16 hours for the pieces would earn you the moniker Speedy Gonzales around my shop. That's fast!


----------



## Shane93 (Jan 15, 2015)

Kevin said:


> 16 hours for the pieces would earn you the moniker Speedy Gonzales around my shop. That's fast!


Lol. Well they are way easier than they look. As Wilson observed, they are 3D scrollsaw cut out so roughly 30 min to cut out each, unless you go crazy and try to do the set in some tropical hardwoods. I did three pieces out of Wenge and 4 hours later and lord knows how many blades I decided it wasn't worth it :-)

Reactions: Like 1 | Agree 1


----------



## Wilson's Woodworking (Jan 15, 2015)

Shane93 said:


> Lol. Well they are way easier than they look. As Wilson observed, they are 3D scrollsaw cut out so roughly 30 min to cut out each, unless you go crazy and try to do the set in some tropical hardwoods. I did three pieces out of Wenge and 4 hours later and lord knows how many blades I decided it wasn't worth it :-)

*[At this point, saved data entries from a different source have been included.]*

Set Default Proof Using "Type".

(** ** Declarations imported from other packages *)

(** Modelled from the spec: the enumeration [topodatapb.TabletType], declared
    in the generated topodata package, which is not part of this source
    file.  The spec names PRIMARY and REPLICA; the controller only stores and
    copies values of this type. *)
Inductive TabletType : Type :=
  | UNKNOWN | PRIMARY | REPLICA | RDONLY | SPARE
  | EXPERIMENTAL | BACKUP | RESTORE | DRAINED.

#[global] Instance TabletType_eq_dec : EqDecision TabletType.
Proof. solve_decision. Defined.

(** Modelled from the spec: the message [querypb.Target], declared in the
    generated query package: "the (keyspace, shard, tablet-type) triple
    identifying what a tablet currently serves". *)
Record Target : Type := mkTarget {
  Keyspace : string;
  Shard : string;
  Target_TabletType : TabletType;
}.

#[global] Instance Target_eq_dec : EqDecision Target.
Proof. solve_decision. Defined.

(** Types of the other packages that the controller holds or passes through
    without ever looking inside them.  A Go pointer to one of them is an
    [option]: [None] is [nil]. *)
Class Imports : Type := {
  Stats : Type;          (* tabletenv.Stats *)
  TopoServer : Type;     (* topo.Server *)
  Rules : Type;          (* rules.Rules *)
  DBConfigs : Type;      (* dbconfigs.DBConfigs *)
  MysqlDaemon : Type;    (* mysqlctl.MysqlDaemon *)
  QueryService : Type;   (* queryservice.QueryService *)
  SchemaEngine : Type;   (* schema.Engine *)
  Time : Type;           (* time.Time *)
  Context : Type;        (* context.Context *)
  ErrorValue : Type;     (* a non-nil value of the interface [error] *)
  RealtimeStats : Type;  (* querypb.RealtimeStats *)
  RealtimeStats_zero : RealtimeStats;  (* its zero value *)
}.

(** Addresses of [Target] messages. *)
Abbreviation addr := positive (only parsing).

(** ** Buffered channels *)

(** [make(chan T, n)]: a FIFO buffer, oldest element first, and its
    capacity. *)
Record chan (T : Type) : Type := mkChan {
  chan_buf : list T;
  chan_cap : nat;
}.
Arguments mkChan {T} _ _.
Arguments chan_buf {T} _.
Arguments chan_cap {T} _.

Definition make_chan (T : Type) (n : nat) : chan T :=
  {| chan_buf := []; chan_cap := n |}.

Definition chan_full {T} (c : chan T) : bool :=
  bool_decide (chan_cap c ≤ length (chan_buf c)).

(** A send that finds room appends at the tail. *)
Definition chan_push {T} (v : T) (c : chan T) : chan T :=
  {| chan_buf := chan_buf c ++ [v]; chan_cap := chan_cap c |}.

(** A receiver arriving while a sender holding [v] is parked on the full
    channel [c]: the receiver takes the head of the buffer and the sender's
    value goes to the tail (with no buffer, the receiver takes [v] itself).
    Returns the received value and the channel afterwards. *)
Definition chan_recv_handoff {T} (v : T) (c : chan T) : T * chan T :=
  match chan_buf c with
  | [] => (v, c)
  | x :: q => (x, {| chan_buf := q ++ [v]; chan_cap := chan_cap c |})
  end.
(** What a finished [fetch] call means to the caller: a returned byte string
    is the long URL, the four service exceptions are the four failure kinds,
    and anything else (a returned [None], a built-in exception) is no
    outcome at all. *)
Definition classify (r : result pyval) : option Outcome :=
  match r with
  | Ok (PyStr s) => Some (LongURL s)
  | Ok _ => None
  | Raise (NoRedirectException _) => Some NoRedirect
  | Raise (CodeBlockedException m) => Some (CodeBlocked m)
  | Raise (BlockedException m) => Some (ServiceBlocked m)
  | Raise (ServiceException m) => Some (ServiceError m)
  | Raise _ => None
  end.

Definition is_ServiceError (r : result pyval) : bool :=
  match classify r with
  | Some (ServiceError _) => true
  | _ => false
  end.

(** ** Strings *)

Definition truthy (s : string) : bool := negb (s =? "").

(** [needle in hay] *)
Fixpoint contains (needle hay : string) : bool :=
  prefix needle hay ||
  match hay with
  | EmptyString => false
  | String _ rest => contains needle rest
  end.

Definition startswith (p s : string) : bool := prefix p s.

Fixpoint drop (n : nat) (s : string) : string :=
  match n, s with
  | O, _ => s
  | S n', String _ rest => drop n' rest
  | S _, EmptyString => EmptyString
  end.

Fixpoint take (n : nat) (s : string) : string :=
  match n, s with
  | S n', String c rest => String c (take n' rest)
  | _, _ => EmptyString
  end.
(* ================================================================== *)
(** ** [binside]: the address in the command *)

Lemma read_Z_format_Z (n : Z) : read_Z (format_Z n) = Some n.
Proof.
  unfold read_Z, format_Z.
  rewrite NilZero.isi.
  - simpl. now rewrite DecimalZ.of_to.
  - destruct n; simpl; try discriminate.
    intros H. injection H as H. now apply DecimalPos.Unsigned.to_uint_nonnil in H.
  - destruct n; simpl; try discriminate.
    intros H. injection H as H. now apply DecimalPos.Unsigned.to_uint_nonnil in H.
Qed.

(** X11.  [binside] reads its first argument alone: without arguments it
    raises [IndexError], on a first argument that does not read as an
    integer it raises [ValueError], in both cases before anything reaches
    the debugger; else it hands over exactly one command, which names the
    slid address in decimal text that reads back as that very address,
    so that two runs give the same command only for the same slid
    address. *)
Theorem X11_binside_address (w : World) :
  binside_run w [] = ([], Raised IndexError)
  /\ (forall a rest, int0 w a = None -> binside_run w (a :: rest) = ([], Raised ValueError))
  /\ (forall a rest n, int0 w a = Some n ->
        binside_run w (a :: rest)
        = ([HandleCommand ("breakpoint set --address " ++ format_Z (ResolveFileAddress w n))],
           Ok tt)
        /\ read_Z (format_Z (ResolveFileAddress w n)) = Some (ResolveFileAddress w n))
  /\ (forall a b n m, int0 w a = Some n -> int0 w b = Some m ->
        binside_run w [a] = binside_run w [b] ->
        ResolveFileAddress w n = ResolveFileAddress w m).
Proof.
  split; [reflexivity|]. split; [|split].
  - intros a rest Ha. unfold binside_run, py_int0. now rewrite Ha.
  - intros a rest n Ha. split; [|apply read_Z_format_Z].
    unfold binside_run, py_int0. now rewrite Ha.
  - intros a b n m Ha Hb. unfold binside_run, py_int0. rewrite Ha, Hb.
    unfold bind, ret, emit. cbv beta iota. intros H.
    injection H as H.
    assert (Hread : read_Z (format_Z (ResolveFileAddress w n))
                    = read_Z (format_Z (ResolveFileAddress w m))) by now rewrite H.
    rewrite !read_Z_format_Z in Hread. now injection Hread.
Qed.

Lemma X11_witness :
  binside_run ivar_world ["0x1234"; "ignored"]
  = ([HandleCommand "breakpoint set --address 4294971956"], Ok tt)
  /\ read_Z "4294971956" = Some 4294971956.
Proof.
  exact (proj1 (proj2 (proj2 (X11_binside_address ivar_world)))
           "0x1234" ["ignored"] 4660 eq_refl).
Defined.

(* ================================================================== *)
(** ** [findinstances]: when the escaping round-trips *)

Lemma no_backslash_iff (s : string) :
  has_char is_backslash s = false
  <-> forall_chars (fun c => negb (Ascii.eqb c backslash)) s = true.
Proof.
  unfold has_char, is_backslash. split; intros H.
  - now apply negb_false_iff in H.
  - now rewrite H.
Qed.
Lemma shared_edge_cases prev :
  match los_shared_edge (los_chunk prev) chunk_coord with
  | Some (horizontal, curr_edge_idx, _) =>
      los_chunk prev <> chunk_coord
      /\ if horizontal then 0 <= curr_edge_idx < FIELD_RES_C
         else 0 <= curr_edge_idx < FIELD_RES_R
  | None => los_chunk prev = chunk_coord
  end.
Proof.
  unfold los_shared_edge.
  destruct (coord_r (los_chunk prev) <? coord_r chunk_coord) eqn:B1;
    [split; [intros Heq; rewrite Heq in B1; boolp; lia|lia]|].
  destruct (coord_r (los_chunk prev) >? coord_r chunk_coord) eqn:B2;
    [split; [intros Heq; rewrite Heq in B2; boolp; lia|lia]|].
  destruct (coord_c (los_chunk prev) <? coord_c chunk_coord) eqn:B3;
    [split; [intros Heq; rewrite Heq in B3; boolp; lia|lia]|].
  destruct (coord_c (los_chunk prev) >? coord_c chunk_coord) eqn:B4;
    [split; [intros Heq; rewrite Heq in B4; boolp; lia|lia]|].
  boolp. destruct (los_chunk prev), chunk_coord. cbn in *. f_equal; lia.
Qed.

Lemma los_initial_state_total prev_los :
  los_asserts_hold chunk_coord target prev_los ->
  exists st0,
    nonneg_field (ls_integration st0)
    /\ forall fuel, (line_fuel <= fuel)%nat ->
         los_initial_state fuel chunk_coord target priv map_pos prev_los
         = Some st0.
Proof.
  unfold los_asserts_hold, los_initial_state.
  destruct ((coord_r chunk_coord =? chunk_r target)
            && (coord_c chunk_coord =? chunk_c target)).
  - intros [Htgt ->]. rewrite (proj2 (in_boundsb_spec _) Htgt).
    eexists. split; [|intros fuel _; reflexivity].
    cbn [ls_integration].
    change (upd all_infinite (tile_r target) (tile_c target) (Finite 0))
      with (upd all_infinite
                (coord_r (Coord (tile_r target) (tile_c target)))
                (coord_c (Coord (tile_r target) (tile_c target)))
                (Finite 0)).
    intros t v Hv.
    destruct (coord_eq_dec t (Coord (tile_r target) (tile_c target)))
      as [->|Hne].
    + rewrite at_coord_upd_same in Hv. injection Hv as <-. lia.
    + rewrite at_coord_upd_other in Hv by exact Hne. discriminate.
  - intros (prev & -> & Hne).
    set (st00 := LosState pq_coord_init
                   (LOSField chunk_coord (fun _ _ => LosTile false false))
                   all_infinite).
    assert (Hnn0 : nonneg_field (ls_integration st00))
      by (intros t v Hv; discriminate).
    pose proof (shared_edge_cases prev) as Hedge.
    destruct (los_shared_edge (los_chunk prev) chunk_coord)
      as [[[horizontal curr_edge_idx] prev_edge_idx]|]; [|contradiction].
    destruct Hedge as [_ Hidx]. destruct horizontal.
    + destruct (los_carry_edge_fold_total chunk_coord target priv map_pos
                  prev (fun cell => Coord (coord_r cell) prev_edge_idx)
                  (map (fun r => Coord r curr_edge_idx)
                       (zrange 0 FIELD_RES_R)) st00) as (st0 & Hst0 & Hnn).
      { intros cell Hcell. apply in_map_iff in Hcell.
        destruct Hcell as (r & <- & Hr). apply in_zrange in Hr.
        unfold in_bounds. cbn [coord_r coord_c]. lia. }
      { exact Hnn0. }
      exists st0. split; [exact Hnn|exact Hst0].
    + destruct (los_carry_edge_fold_total chunk_coord target priv map_pos
                  prev (fun cell => Coord prev_edge_idx (coord_c cell))
                  (map (fun c => Coord curr_edge_idx c)
                       (zrange 0 FIELD_RES_C)) st00) as (st0 & Hst0 & Hnn).
      { intros cell Hcell. apply in_map_iff in Hcell.
        destruct Hcell as (c & <- & Hc). apply in_zrange in Hc.
        unfold in_bounds. cbn [coord_r coord_c]. lia. }
      { exact Hnn0. }
      exists st0. split; [exact Hnn|exact Hst0].
Qed.
(** * Upsell engine: offer selection (UpsellEngineManager)

    A shallow embedding of the real-time evaluation code of
    [integration-bridge/production/upsell-engine-manager.js]:
    the condition evaluators, the rule and campaign matchers, the override
    resolver, the offer selector and the [evaluateUpsells] entry point.

    Conventions.
    - The numbers that enter the cart total (the price and quantity of a
      cart item and the cart-value bounds of a rule) are IEEE-754 binary64
      values, Rocq's primitive [float], whose addition, multiplication and
      comparisons are those of JavaScript numbers.  Priorities (an INTEGER
      column) and times in seconds, which are only compared, are integers
      [Z].  An optional field of an object is an [option], [None] standing
      for [undefined].
    - Strings are 8-bit [string]s, [toLowerCase] acts on the ASCII letters.
    - Opaque JSON payloads that the engine only passes through
      ([display_settings], [pricing_rules], [target_audience]) are kept as
      their serialised text. *)

From Stdlib Require Import ZArith String Ascii List Bool Lia Sorted Permutation Floats.
From stdpp Require Import base option list.
Import ListNotations.

Local Open Scope string_scope.
Local Open Scope Z_scope.

(* Decimal literals such as 9.99 denote the nearest double, as in JavaScript. *)
Set Warnings "-inexact-float".
(** * Syncthing file set, node identifiers and walker: a shallow embedding

    The development follows the Go packages of the repository:
    [lamport] (logical clock), [protocol] (flag helpers, node identifiers),
    [scanner] (file records, walker) and [files] (the in-memory file set).
    Unsigned Go integers are held in [Z]; Go maps are [gmap]s; the two
    64-slot arrays of a set are lists indexed with stdpp's lookup. *)

From Stdlib Require Import ZArith Lia Ascii.
From Stdlib Require String.
From stdpp Require Import base decidable option list gmap strings fin_maps countable.

#[local] Open Scope Z_scope.

(** ** Outcomes of calls that may stop the program *)

Inductive failure : Type :=
  | ConnectionIDRange     (* panic("Connection ID must be in the range 0 - 63 inclusive") *)
  | UpdateBeforeReplace   (* l.Fatalln("update before replace for cid", cid) *)
  | IndexOutOfRange.      (* run-time panic of an array index above 63 *)

Inductive result (A : Type) : Type :=
  | Done (a : A)
  | Stop (e : failure).
Arguments Done {A} a.
Arguments Stop {A} e.

Definition u64 (z : Z) : Z := z mod 2 ^ 64.

(** ** Package lamport *)

Module lamport.

(** Modelled from the spec: the logical clock is not under src/.  Section
    4.1: a process-wide counter [v]; [Tick(observed)] returns
    [max(v, observed) + 1] and assigns that to [v].  The state of the
    clock is threaded explicitly. *)
Definition Clock : Type := Z.

Definition Tick (c : Clock) (observed : Z) : Z * Clock :=
  let v := Z.max c observed + 1 in (v, v).

End lamport.

(** ** Package protocol: flag helpers *)

Module protocol.

Section Flags.
(** The flag constants of the protocol package are declared outside
    src/; the Deleted bit is a parameter of the development. *)
Variable FlagDeleted : Z.

(** Modelled from the spec: helper [IsDeleted(flags)] of section 6, the
    test of the Deleted bit of a flag word. *)
Definition IsDeleted (bits : Z) : bool := negb (Z.land bits FlagDeleted =? 0).

Variable FlagDirectory : Z.
Variable FlagNoPermBits : Z.

(** Modelled from the spec: helpers [IsDirectory(flags)] and
    [HasPermissionBits(flags)] of section 6; permission bits are there
    unless the NoPermBits flag says otherwise. *)
Definition IsDirectory (bits : Z) : bool := negb (Z.land bits FlagDirectory =? 0).
Definition HasPermissionBits (bits : Z) : bool := Z.land bits FlagNoPermBits =? 0.
End Flags.

(** *** Go byte strings and the library calls of the node identifier *)

(** A Go string is a sequence of bytes; the strings met here are ASCII. *)
Abbreviation gostring := (list ascii).

Definition str (s : string) : gostring := String.list_ascii_of_string s.

Fixpoint trimLeft (c : ascii) (s : gostring) : gostring :=
  match s with
  | x :: rest => if decide (x = c) then trimLeft c rest else s
  | [] => []
  end.

(** [strings.Trim(s, cutset)] for a cutset of one character. *)
Definition Trim (c : ascii) (s : gostring) : gostring :=
  reverse (trimLeft c (reverse (trimLeft c s))).

Definition upper (c : ascii) : ascii :=
  let n := nat_of_ascii c in
  if (97 <=? n)%nat && (n <=? 122)%nat then ascii_of_nat (n - 32) else c.

Definition lower (c : ascii) : ascii :=
  let n := nat_of_ascii c in
  if (65 <=? n)%nat && (n <=? 90)%nat then ascii_of_nat (n + 32) else c.

(** [strings.ToUpper] and [strings.ToLower] on an ASCII string. *)
Definition ToUpper (s : gostring) : gostring := upper <$> s.
Definition ToLower (s : gostring) : gostring := lower <$> s.

(** [strings.Replace(s, old, "", -1)] for an [old] of one character. *)
Definition Remove (c : ascii) (s : gostring) : gostring := filter (λ x, x ≠ c) s.

(** The alphabet of [base32.StdEncoding] (RFC 4648), padded with '='. *)
Definition encodeStd : gostring := str "ABCDEFGHIJKLMNOPQRSTUVWXYZ234567".

Definition b32char (v : Z) : ascii := nth (Z.to_nat (Z.land v 31)) encodeStd "A"%char.

(** One quantum of the encoder: up to five bytes give eight characters,
    of which 2, 4, 5, 7 or 8 carry data. *)
Definition quantum (q : list Z) : gostring :=
  let b i := Z.land (nth i q 0) 255 in
  let v := Z.shiftl (b 0%nat) 32 + Z.shiftl (b 1%nat) 24 + Z.shiftl (b 2%nat) 16
           + Z.shiftl (b 3%nat) 8 + b 4%nat in
  let chars := (λ k, b32char (Z.shiftr v (35 - 5 * k))) <$> [0; 1; 2; 3; 4; 5; 6; 7] in
  let keep := match length q with
              | 1 => 2 | 2 => 4 | 3 => 5 | 4 => 7 | _ => 8
              end%nat in
  take keep chars ++ replicate (8 - keep) "="%char.

Fixpoint encode (fuel : nat) (src : list Z) : gostring :=
  match fuel with
  | O => []
  | S fuel' =>
      match src with
      | [] => []
      | _ => quantum (take 5 src) ++ encode fuel' (drop 5 src)
      end
  end.

(** [base32.StdEncoding.EncodeToString] *)
Definition EncodeToString (src : list Z) : gostring := encode (length src) src.

Fixpoint index_of (c : ascii) (l : gostring) (i : Z) : option Z :=
  match l with
  | [] => None
  | x :: rest => if decide (x = c) then Some i else index_of c rest (i + 1)
  end.

Definition decodeMap (c : ascii) : option Z := index_of c encodeStd 0.

Definition u8 (z : Z) : Z := Z.land z 255.

(** The bytes of a quantum of [dlen] decoded characters. *)
Definition unpack (dlen : nat) (dbuf : list Z) : list Z :=
  let d i := nth i dbuf 0 in
  let bytes :=
    [u8 (Z.lor (Z.shiftl (d 0%nat) 3) (Z.shiftr (d 1%nat) 2));
     u8 (Z.lor (Z.lor (Z.shiftl (d 1%nat) 6) (Z.shiftl (d 2%nat) 1)) (Z.shiftr (d 3%nat) 4));
     u8 (Z.lor (Z.shiftl (d 3%nat) 4) (Z.shiftr (d 4%nat) 1));
     u8 (Z.lor (Z.lor (Z.shiftl (d 4%nat) 7) (Z.shiftl (d 5%nat) 2)) (Z.shiftr (d 6%nat) 3));
     u8 (Z.lor (Z.shiftl (d 6%nat) 5) (d 7%nat))] in
  take (match dlen with
        | 8 => 5 | 7 => 4 | 5 => 3 | 4 => 2 | 2 => 1 | _ => 0
        end)%nat bytes.

Inductive parse_error : Type :=
  | CorruptInput      (* base32.CorruptInputError *)
  | IncorrectLength   (* "node ID invalid: incorrect length" *)
  | IncorrectCheck.   (* "node ID invalid: incorrect check characters" *)

(** The decoding loop of [base32.StdEncoding]: [j] characters of the
    current quantum are in [dbuf], [out] is what is decoded so far.  A
    string that ends inside a quantum lacks its padding and is corrupt. *)
Fixpoint decode (src : gostring) (j : nat) (dbuf : list Z) (out : list Z)
    : list Z + parse_error :=
  match src with
  | [] => match j with O => inl out | _ => inr CorruptInput end
  | c :: rest =>
      if bool_decide (c = "="%char) && (2 <=? j)%nat && (length rest <? 8)%nat then
        if (length rest + j <? 7)%nat then inr CorruptInput
        else if negb (forallb (λ x, bool_decide (x = "="%char)) (take (7 - j) rest))
        then inr CorruptInput
        else if bool_decide (j = 3%nat ∨ j = 6%nat) then inr CorruptInput
        else inl (out ++ unpack j dbuf)
      else
        match decodeMap c with
        | None => inr CorruptInput
        | Some v =>
            if (j =? 7)%nat then decode rest 0 [] (out ++ unpack 8 (dbuf ++ [v]))
            else decode rest (S j) (dbuf ++ [v]) out
        end
  end.

Definition newline (c : ascii) : Prop := c = "010"%char ∨ c = "013"%char.

#[global] Instance newline_dec c : Decision (newline c).
Proof. unfold newline. apply _. Defined.

(** [base32.StdEncoding.DecodeString]: line breaks are dropped first. *)
Definition DecodeString (s : gostring) : list Z + parse_error :=
  decode (filter (λ c, ¬ newline c) s) 0 [] [].

(** [regexp.MustCompile("(.{9})").ReplaceAllString(id, "$1-")]: a hyphen
    after every run of nine characters that holds no line feed. *)
Fixpoint group9 (fuel : nat) (s : gostring) : gostring :=
  match fuel with
  | O => s
  | S fuel' =>
      if (9 <=? length s)%nat && forallb (λ c, negb (bool_decide (c = "010"%char))) (take 9 s)
      then take 9 s ++ "-"%char :: group9 fuel' (drop 9 s)
      else match s with
           | [] => []
           | c :: rest => c :: group9 fuel' rest
           end
  end.

(** Modelled from the spec: the luhn package is not under src/.  Section
    4.2 names the check characters as Luhn mod 32; this is the Luhn mod N
    algorithm over the 32 characters of the base32 alphabet, the factor
    alternating between 1 and 2 from the first character on. *)
Definition luhn32 (s : gostring) : ascii :=
  let step (acc : Z * Z) (c : ascii) : Z * Z :=
    let '(factor, sum) := acc in
    let codepoint := default (-1) (decodeMap c) in
    let addend := factor * codepoint in
    (if factor =? 2 then 1 else 2, sum + addend / 32 + addend mod 32) in
  let sum := (foldl step (1, 0) s).2 in
  b32char ((32 - sum mod 32) mod 32).

(** A Go slice over an array whose contents are [base]: [len] bytes in
    use of [cap]. *)
Record slice : Type := mkSlice { base : list Z; slen : nat; scap : nat }.

(** [a[:]] and [a[:0]] of an array [a]. *)
Definition whole (a : list Z) : slice := mkSlice a (length a) (length a).
Definition front (a : list Z) : slice := mkSlice a 0 (length a).

(** [append(s, data...)]: the slice returned and the array of [s] after
    the call.  The data go into the array when the capacity allows, and
    into a fresh array otherwise. *)
Definition append (s : slice) (data : list Z) : slice * list Z :=
  if (slen s + length data <=? scap s)%nat then
    let a := take (slen s) (base s) ++ data ++ drop (slen s + length data) (base s) in
    (mkSlice a (slen s + length data) (scap s), a)
  else
    let a := take (slen s) (base s) ++ data in
    (mkSlice a (length a) (length a), base s).

(** [copy(dst, src)] into an array: as many bytes as both hold. *)
Definition copy (dst src : list Z) : list Z :=
  take (length dst) src ++ drop (length src) dst.

(** [bytes.Compare] *)
Fixpoint bytesCompare (a b : list Z) : Z :=
  match a, b with
  | [], [] => 0
  | [], _ :: _ => -1
  | _ :: _, [] => 1
  | x :: a', y :: b' => if x <? y then -1 else if y <? x then 1 else bytesCompare a' b'
  end.

(** *** Node identifiers (part_001) *)

Section NodeID.
(** [crypto/sha256]: the digest of a byte sequence. *)
Variable sha256 : list Z → list Z.
(** [luhn.Base32Trimmed.Generate], declared outside src/. *)
Variable Generate : gostring → ascii.

(** The zero value of [NodeID], an array of 32 bytes. *)
Definition zeroNodeID : list Z := replicate 32 0.

(** [func NewNodeID(rawCert []byte) NodeID]: [hf.Sum(b)] appends the
    digest to [b] and returns the slice; the result is dropped. *)
Definition NewNodeID (rawCert : list Z) : list Z :=
  let n := zeroNodeID in
  let hf := rawCert in
  let '(_, n') := append (whole n) (sha256 hf) in
  n'.

(** [func (n NodeID) String() string] *)
Definition String (n : list Z) : gostring :=
  let id := EncodeToString n in
  let id := Trim "="%char id in
  let id := ToUpper id in
  let id := Remove "-"%char id in
  let id := Remove " "%char id in
  let id := if (length id =? 54)%nat then take 26 id ++ take 26 (drop 27 id) else id in
  let p0 := take 26 id in
  let c0 := Generate p0 in
  let p1 := drop 26 id in
  let c1 := Generate p1 in
  let id := p0 ++ c0 :: p1 ++ [c1] in
  let id := group9 (length id) id in
  Trim "-"%char id.

(** [func (n NodeID) Compare(other NodeID) int] *)
Definition Compare (n other : list Z) : Z := bytesCompare n other.

(** [func (n NodeID) Equals(other NodeID) bool] *)
Definition Equals (n other : list Z) : bool := bytesCompare n other =? 0.

(** [func (n *NodeID) UnmarshalText(bs []byte) error]: the identifier
    after the call, and the error returned. *)
Definition UnmarshalText (n : list Z) (bs : gostring) : list Z * option parse_error :=
  let id := bs in
  let id := Trim "="%char id in
  let id := ToUpper id in
  let id := Remove "-"%char id in
  let id := Remove " "%char id in
  match DecodeString id with
  | inr e => (n, Some e)
  | inl dec =>
      let n' := copy n dec in
      if (length id =? 52)%nat then (n', None)
      else if (length id =? 54)%nat then
        let p0 := take 26 id in
        let c0 := Generate p0 in
        let p1 := take 26 (drop 27 id) in
        let c1 := Generate p1 in
        let correct := p0 ++ c0 :: p1 ++ [c1] in
        if decide (correct ≠ id) then (n', Some IncorrectCheck) else (n', None)
      else (n', Some IncorrectLength)
  end.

Maple is hard enough to cut let alone Winge! I think you should try it out of DIW @Kevin That stuff is fun to cut. 
Actually I am thinking of making a set out of Boxelder for the white pieces and if has a little flame in it wowza would that be cool.

Reactions: Agree 2


----------



## Schroedc (Jan 15, 2015)

I love the chess set!

Reactions: Like 1 | Agree 1


----------



## Tony (Jan 15, 2015)

Very beautiful work! I made a chess set a couple of years ago, looks very similar. My plans came from a paperback book that Shopsmith put out. It took me probably 6 months to build, so cudos to you; you're much faster than me! Tony


----------